Isvarian glanced at Montoya, and the lieutenant shook his head. "I don't believe so, Ma'am. I'm no expert on Medusans, but I spoke with the clinic doctor, and given the patient's condition and how quickly he faded after we got here, I'd be surprised if he stayed on his feet more than twenty to thirty hours after his last pipe."
"How far could he have come in thirty hours, Barney?"
"Not seven hundred kilometers, Captain, that's for sure. Medusans move faster on foot than we do, but even with a jehrn, he couldn't have made more than two, three hundred klicks, max, in his condition."
"All right. That gives us a rough idea of where to start looking for anyone he might have been with."
"Right." Matsuko nodded firmly. "Barney, I want a patrol sent up that way soonest."
"Yes, Ma'am."
"Better send them in some force," Honor warned. "Just to be on the safe side."
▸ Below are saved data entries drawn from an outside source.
(** The [string] overload of [GetNodeAttr] over [node_attr]. *)
Definition node_attr_string (nd : NodeDef) (name old : string)
    : Status * string :=
  match Sample.lookup_attr name (node_attr nd) with
  | Some (AttrString s) => (OK, s)
  | Some _ => (Error "attribute is not a string", old)
  | None => (Error "no such attribute", old)
  end.

Definition conv3d_def : NodeDef :=
  {| node_name := "conv"; node_op := "Conv3D";
     node_attr := [("T", AttrType DT_FLOAT);
                   ("data_format", AttrString "NDHWC")] |}.

End MoreSamples.

(* ================================================================== *)
(** ** Vocabulary of the statements *)

Definition b2n (b : bool) : nat := if b then 1%nat else 0%nat.

Definition has_handle (s : Statics) : bool :=
  match handle s with Some _ => true | None => false end.

(** The ops that keep the [_Mkl] prefix in native format mode, and the
    element-wise ops, as the header lists them. *)
Definition native_exceptions : list string :=
  ["ConjugateTranspose"; "BatchMatMul"; "BatchMatMulV2"; "MatMul";
   "Transpose"].

Definition elementwise_ops : list string :=
  ["Add"; "AddV2"; "Sub"; "Mul"; "Maximum"; "SquaredDifference"].

Definition mem (x : string) (l : list string) : bool :=
  List.existsb (String.eqb x) l.

(** The name the prose gives for an op: [_Mkl] + name when native format
    mode is off; when it is on, [_Mkl] + name for the five exceptions and
    [_MklNative] + name for the rest. *)
Definition mkl_op_name_spec (native : bool) (name : string) : string :=
  if native then
    if mem name native_exceptions then "_Mkl" ++ name
    else "_MklNative" ++ name
  else "_Mkl" ++ name.

(** [Quiet w w']: between [w] and [w'] only the trace and the BF16 warning
    flag may differ. *)
Record Quiet (w w' : World) : Prop := mkQuiet {
  quiet_build : build w' = build w;
  quiet_extern : extern w' = extern w;
  quiet_handle : handle (statics w') = handle (statics w);
  quiet_once : once (statics w') = once (statics w);
  quiet_native : native_fmt_enabled (statics w')
                 = native_fmt_enabled (statics w)
}.

(** [Step w w']: what a returning call may do to the world.  A value cached
    behind a guard stays, and each guarded effect is paid for by its guard
    going from clear to set. *)
Record Step (w w' : World) : Prop := mkStep {
  step_build : build w' = build w;
  step_handle : forall p, handle (statics w) = Some p ->
                          handle (statics w') = Some p;
  step_once : once (statics w) = true ->
              once (statics w') = true /\
              native_fmt_enabled (statics w')
              = native_fmt_enabled (statics w);
  step_dso : (count is_dso_load (trace w') + b2n (has_handle (statics w))
              <= count is_dso_load (trace w)
                 + b2n (has_handle (statics w')))%nat;
  step_env : (count is_env_read (trace w') + b2n (once (statics w))
              <= count is_env_read (trace w) + b2n (once (statics w')))%nat;
  step_warn : (count is_warning (trace w')
               + b2n (cpu_bfloat16_warn_once_flag (statics w))
               <= count is_warning (trace w)
                  + b2n (cpu_bfloat16_warn_once_flag (statics w')))%nat
}.

(** [Halt w w']: what a call that aborts the process may have done. *)
Record Halt (w w' : World) : Prop := mkHalt {
  halt_dso : (count is_dso_load (trace w') + b2n (has_handle (statics w))
              <= count is_dso_load (trace w) + 1)%nat;
  halt_env : (count is_env_read (trace w') + b2n (once (statics w))
              <= count is_env_read (trace w) + 1)%nat;
  halt_warn : (count is_warning (trace w')
               + b2n (cpu_bfloat16_warn_once_flag (statics w))
               <= count is_warning (trace w) + 1)%nat
}.

Definition sound {A} (m : M A) : Prop :=
  forall w, match m w with
            | Ret _ w' => Step w w'
            | Abort w' => Halt w w'
            end.

(** The handle and the format mode a process is committed to, once it is. *)
Definition dso_value (w : World) : option ptr :=
  if PLATFORM_GOOGLE (build w) then Some nullptr else handle (statics w).

Definition native_value (w : World) : option bool :=
  if ENABLE_MKL (build w) then
    if once (statics w) then Some (native_fmt_enabled (statics w)) else None
  else Some true.

(** A [Query] always returns, is [Quiet], and answers from what the
    framework and platform say alone. *)
Definition Query (m : M bool) : Prop :=
  (forall w, exists b w', m w = Ret b w' /\ Quiet w w') /\
  (forall w v, extern v = extern w -> value_of (m v) = value_of (m w)).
"And with somebody who keeps his head in command," Matsuko agreed, and Isvarian nodded again.
"I can have an armed ten-man skimmer on its way just after local first light," he said. "Call it eight hours from now."
"Good. In the meantime," Honor said with a wry, taut grin, "since you two have ruined my night's sleep, I might as well ruin a few people's nights up here. I don't know if we'll come up with any bright new insights, but it can't hurt to ask. And I'll pass the word to Papadapolous, too. He'll probably want to talk directly with you, Barney."
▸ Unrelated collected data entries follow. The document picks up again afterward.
Definition createResponseObject (cfg : IntentConfig) (item : CatalogRecord)
    (category : string) : ResponseObject :=
  let fields :=
    if arrayIncludes IMAGE_CATEGORIES category
    then
      assignIfIncluded cfg "source_url" category (source_url item)
        (assignIfIncluded cfg "artist_name" category (artist_name item)
           (assignIfIncluded cfg "artist_href" category (artist_href item) []))
    else assignIfIncluded cfg "anime_name" category (anime_name item) [] in
  {| resp_url := constructFullUrl (url item);
     resp_action := category;
     resp_type := getContentType category;
     resp_metadata := fields |}.

(** [createResponseObject(items[i], category)] where the array read may have
    given [undefined], on which [item.url] throws. *)
Definition createResponseObjectAt (cfg : IntentConfig)
    (item : option CatalogRecord) (category : string)
  : Outcome ResponseObject :=
  match item with
  | Some it => Return (createResponseObject cfg it category)
  | None => Throw TypeError
  end.

(* ========================================================================= *)
(** * Request normalisation                                                  *)
(* ========================================================================= *)

Definition validateIntentAction (cfg : IntentConfig) (action : string)
  : Outcome unit :=
  if active cfg && negb (arrayIncludes (allowedCategories cfg) action)
  then Throw (ActionNotInIntent action (getContentType action) (type cfg)
                (allowedCategories cfg))
  else Return tt.

Definition normalizeMode (mode : JSValue) : ModeValue :=
  match mode with
  | JUndefined | JNull => ModeStr RANDOM
  | _ =>
      match MODE_ALIASES mode with
      | Own m => ModeStr m
      | Inherited k => ModeProto k
      | Missing =>
          match mode with
          | JStr s =>
              if String.eqb s "random" then ModeStr RANDOM
              else if String.eqb s "distributed" then ModeStr DISTRIBUTED
              else if String.eqb s "each" then ModeStr EACH
              else ModeStr RANDOM
          | _ => ModeStr RANDOM
          end
      end
  end.

(** [VALID_ACTIONS.includes(a)]: only a string can be in the array. *)
Definition validActionName (a : JSValue) : option string :=
  match a with
  | JStr s => if arrayIncludes VALID_ACTIONS s then Some s else None
  | _ => None
  end.

Definition normalizeActions (cfg : IntentConfig) (actions : JSValue)
  : Outcome (list string) :=
  match actions with
  | JUndefined | JNull =>
      if active cfg then Return (allowedCategories cfg)
      else Return VALID_ACTIONS
  | _ =>
      let actionArray := asArray actions in
      let invalidActions :=
        List.filter (fun a => negb (bool_decide (is_Some (validActionName a))))
          actionArray in
      if (0 <? length invalidActions)%nat
      then Throw (InvalidActions invalidActions)
      else
        let names := omap validActionName actionArray in
        let! _ := mapM (validateIntentAction cfg) names in
        Return names
  end.

Definition normalizeSearch (search : JSValue) : list string :=
  match search with
  | JUndefined | JNull | JStr EmptyString => []
  | _ =>
      List.filter nonEmpty
        (List.map (fun s => match s with
                            | JStr str => trim str
                            | _ => ""
                            end)
           (asArray search))
  end.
"No problem. Dame Estelle has my personal com code. Government House can relay to me over a secure channel wherever I am."
"Fine. In that case, Dame Estelle, if you and Barney will excuse me, I think I'd better get dressed. I'll screen you back in a couple of hours to let you know what we come up with—or let you know if we don't come up with anything at all."
"Thank you, Honor." The relief in Dame Estelle's voice was unmistakable, and Honor smiled at her as she cut the connection.
It was a smile that died instantly into a worried frown when the screen went blank. She stood abruptly and started looking for her uniform.